Let's be real here: the reality is is that breaking boards is a reality check at best. It doesn't really determine skill since breaking them takes force in the right area, just like in strikes. But what's the difference between a 4th dan black belt breaking boards and a strongman in those strongman competitions breaking them using brute strength? Ultimately, it's a tool to give the student a reality check.

The only trick in it is...physics which really isn't much of a trick. Strike the object in the area where there's less support.

Depends. Some are made to break easily, others not so much. I have seen a mixture of both. Some were so easy it was a joke, others were straight up 2 by 4s.

My father introduced me to some master when I was really little. Guy brought out a 2x4 and told me to chop in half. Me, thinking I was the pink power ranger or something, gave it my best whack and was delighted as it broke under me.

Now that I'm older it is apparent that the man snapped it half with is hands. That is unbelievable power.

It depends on the board, the strike, and how it is being held. Starting off, yes. But the instructor will make it harder and harder as you go along (if you are at a good school that is). You learn to balance power, control, and accuracy through board breaks.

If you are starting off, you do easier strikes with thinner boards and the board being held tight by the instructor. You then move on, though.

You must remember that the tighter you hold it, the easier it is to break. Also, a spinning hook kick does not equal a front kick, nor does a ridge hand equal a punch.

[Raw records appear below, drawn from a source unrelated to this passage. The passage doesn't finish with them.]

(** * JWK key registry and key store (lib/jwk/keystore.js)

  A shallow embedding of the registry of key factories and of the
  hierarchical key store, with the properties of both that the
  specification states.

  Conventions of the embedding.
  - A function that returns a promise is followed to the settlement of
    that promise: its outcome says whether the call threw before a
    promise existed, or the promise was rejected, or fulfilled.  One call
    runs to its end before the next begins.
  - The objects [types] and [keysets] are used as maps from names to
    values: the embedding keeps their own properties.  Both are plain
    objects, so a read of a name they do not own finds what
    [Object.prototype] has under that name: [JS.inherited] tells which
    names these are, and each read says what it does with such a member.
    A store whose [keysets] has come to hold such a member in place of a
    bucket is no value of the embedding: the outcome [Spoils] marks the
    call that leaves it so.
  - Objects have an identity where the code depends on it: keys and
    factories carry a reference number, and a filter object passed to
    [get] lives in a store of shared objects. *)

From Stdlib Require Import ZArith NArith List Bool Ascii String Lia.
From stdpp Require Import base gmap strings list fin_maps pretty.

Set Warnings "-register-all".
Local Open Scope string_scope.
Local Open Scope list_scope.

(** ** JavaScript values *)

Module JS.

(** Address of an object that the caller and the callee share. *)
Definition loc := nat.

(** Values that travel as call arguments and as fields of filter objects.
    An object is a reference: two references to one address are the same
    object, and a write through one is seen through the other.  Numbers
    are the integers. *)
Inductive jsval :=
| VUndef
| VNull
| VBool (b : bool)
| VNum (n : Z)
| VStr (s : string)
| VRef (l : loc).

(** Plain data carried by value: key material, parsed JSON text and the
    JSON form of a key.  This code reads such data and never writes to it. *)
Inductive data :=
| DUndef
| DNull
| DBool (b : bool)
| DNum (n : Z)
| DStr (s : string)
| DArr (elems : list data)
| DObj (fields : list (string * data)).

(** What a call throws, or a promise is rejected with: the two errors of
    the runtime met here, an [Error] object with its message, a bare
    string given as the reason of a rejection, and the errors of the
    collaborators. *)
Inductive error :=
| SyntaxError
| TypeError
| Error (msg : string)
| Reason (msg : string)
| Foreign (code : nat).

(** ToBoolean. *)
Definition truthy (v : jsval) : bool :=
  match v with
  | VUndef | VNull => false
  | VBool b => b
  | VNum n => negb (n =? 0)%Z
  | VStr s => negb (s =? "")
  | VRef _ => true
  end.

Definition truthy_data (d : data) : bool :=
  match d with
  | DUndef | DNull => false
  | DBool b => b
  | DNum n => negb (n =? 0)%Z
  | DStr s => negb (s =? "")
  | DArr _ | DObj _ => true
  end.

(** The [typeof] operator. *)
Definition typeof (v : jsval) : string :=
  match v with
  | VUndef => "undefined"
  | VNull | VRef _ => "object"
  | VBool _ => "boolean"
  | VNum _ => "number"
  | VStr _ => "string"
  end.

(** A string, or undefined when absent, as a value. *)
Definition of_opt (o : option string) : jsval :=
  match o with
  | Some s => VStr s
  | None => VUndef
  end.

(** The objects shared with the caller, each a map of its own properties. *)
Abbreviation heap := (gmap loc (gmap string jsval)).

(** [a === b]. *)
Definition strict_eq (a b : jsval) : bool :=
  match a, b with
  | VUndef, VUndef | VNull, VNull => true
  | VBool x, VBool y => eqb x y
  | VNum x, VNum y => (x =? y)%Z
  | VStr x, VStr y => x =? y
  | VRef x, VRef y => (x =? y)%nat
  | _, _ => false
  end.

(** [o.name]: undefined when the property is missing, and on a primitive
    value, none of which carries one of the properties read here. *)
Definition get_prop (H : heap) (v : jsval) (name : string) : jsval :=
  match v with
  | VRef l => default VUndef (default ∅ (H !! l) !! name)
  | _ => VUndef
  end.

(** [o.name = x] in strict mode: a write into the shared object; on a
    primitive value the assignment throws (no result). *)
Definition set_prop (H : heap) (v : jsval) (name : string) (x : jsval)
  : option heap :=
  match v with
  | VRef l => Some (<[l := <[name := x]> (default ∅ (H !! l))]> H)
  | _ => None
  end.

(** A new empty object [{}]. *)
Definition alloc (H : heap) : heap * jsval :=
  let l := fresh (dom H) in (<[l := ∅]> H, VRef l).

(** The methods that every plain object inherits from [Object.prototype].
    Each is a function: a truthy value that is neither a factory nor an
    array, and has none of the members [prepare], [generate], [push],
    [indexOf]. *)
Definition prototype_methods : list string :=
  ["constructor"; "hasOwnProperty"; "isPrototypeOf"; "propertyIsEnumerable";
   "toLocaleString"; "toString"; "valueOf"; "__defineGetter__";
   "__defineSetter__"; "__lookupGetter__"; "__lookupSetter__"].

(** The name [name] is that of an inherited method. *)
Definition inherited (name : string) : bool :=
  existsb (String.eqb name) prototype_methods.

(** The name under which an object reads and sets its prototype. *)
Definition proto : string := "__proto__".

(** The value of the field [name], undefined when there is none. *)
Fixpoint assoc (fields : list (string * data)) (name : string) : data :=
  match fields with
  | [] => DUndef
  | (n, d) :: rest => if n =? name then d else assoc rest name
  end.

(** [d.name] on data; no result when [d] is null or undefined, where the
    read throws a TypeError. *)
Definition data_prop (d : data) (name : string) : option data :=
  match d with
  | DUndef | DNull => None
  | DObj fields => Some (assoc fields name)
  | _ => Some DUndef
  end.

End JS.
Import JS.

(** ** Outcomes of calls *)

(** A call that completes at once: it throws or it returns. *)
Inductive result (A : Type) :=
| Throw (e : error)
| Return (a : A).
Arguments Throw {A} e.
Arguments Return {A} a.

(** A call that hands back a promise: it throws before a promise exists,
    or the promise it returns is rejected, or fulfilled.  The fourth
    outcome is one of [add] and [generate] only: the promise is rejected
    with [e] after the call has written into [keysets], under [name], a
    value that is no bucket.  The store is from then on none that the
    embedding describes, and the store handed back with this outcome is
    the one from before the write. *)
Inductive completion (A : Type) :=
| Throws (e : error)
| Rejects (e : error)
| Resolves (a : A)
| Spoils (name : string) (e : error).
Arguments Throws {A} e.
Arguments Rejects {A} e.
Arguments Resolves {A} a.
Arguments Spoils {A} name e.

(** The outcome as the holder of the promise sees it. *)
Definition settled {A} (c : completion A) : completion A :=
  match c with
  | Spoils _ e => Rejects e
  | c => c
  end.

(** ** Keys *)

(** Modelled from the spec: the Key class (jwk/basekey.js), which is not
    part of this file.  A Key is an opaque object; these are the members the
    store reads: type tag, identifier, usage and algorithm (each a string, or
    absent), the capability query [supports(alg)], the JSON form
    [toJSON(isPrivate)], with the private fields when the flag is truthy, and
    the owning store.  It has no indexed member such as [0]. *)
Record KeyObject := {
  key_kty : option string;
  key_kid : option string;
  key_use : option string;
  key_alg : option string;
  key_supports : jsval -> bool;
  key_toJSON : jsval -> data;
  key_keystore : nat
}.

(** A Key instance: an object identity and its members.  Keys are compared
    by identity. *)
Record Key := { key_ref : nat; key_obj :> KeyObject }.

Definition same_key (a b : Key) : bool := (key_ref a =? key_ref b)%nat.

its real ive ha people tell me that its made of saw dust and that the instructor breaks it with his hands as you kick it thats bs ive had boards not break ive had to retry it and ive done it to regular boards at my house its not a traick, do do have to hit it in the right spot but theres no weak spot

I'll let you in on a secret:

The boards have been baked overnight in an oven.

Yea, they're like the table props used in movies that breaks on contact.

I've seen people from all sorts of ages breaking the boards with ease. Honestly, is it pretty easy?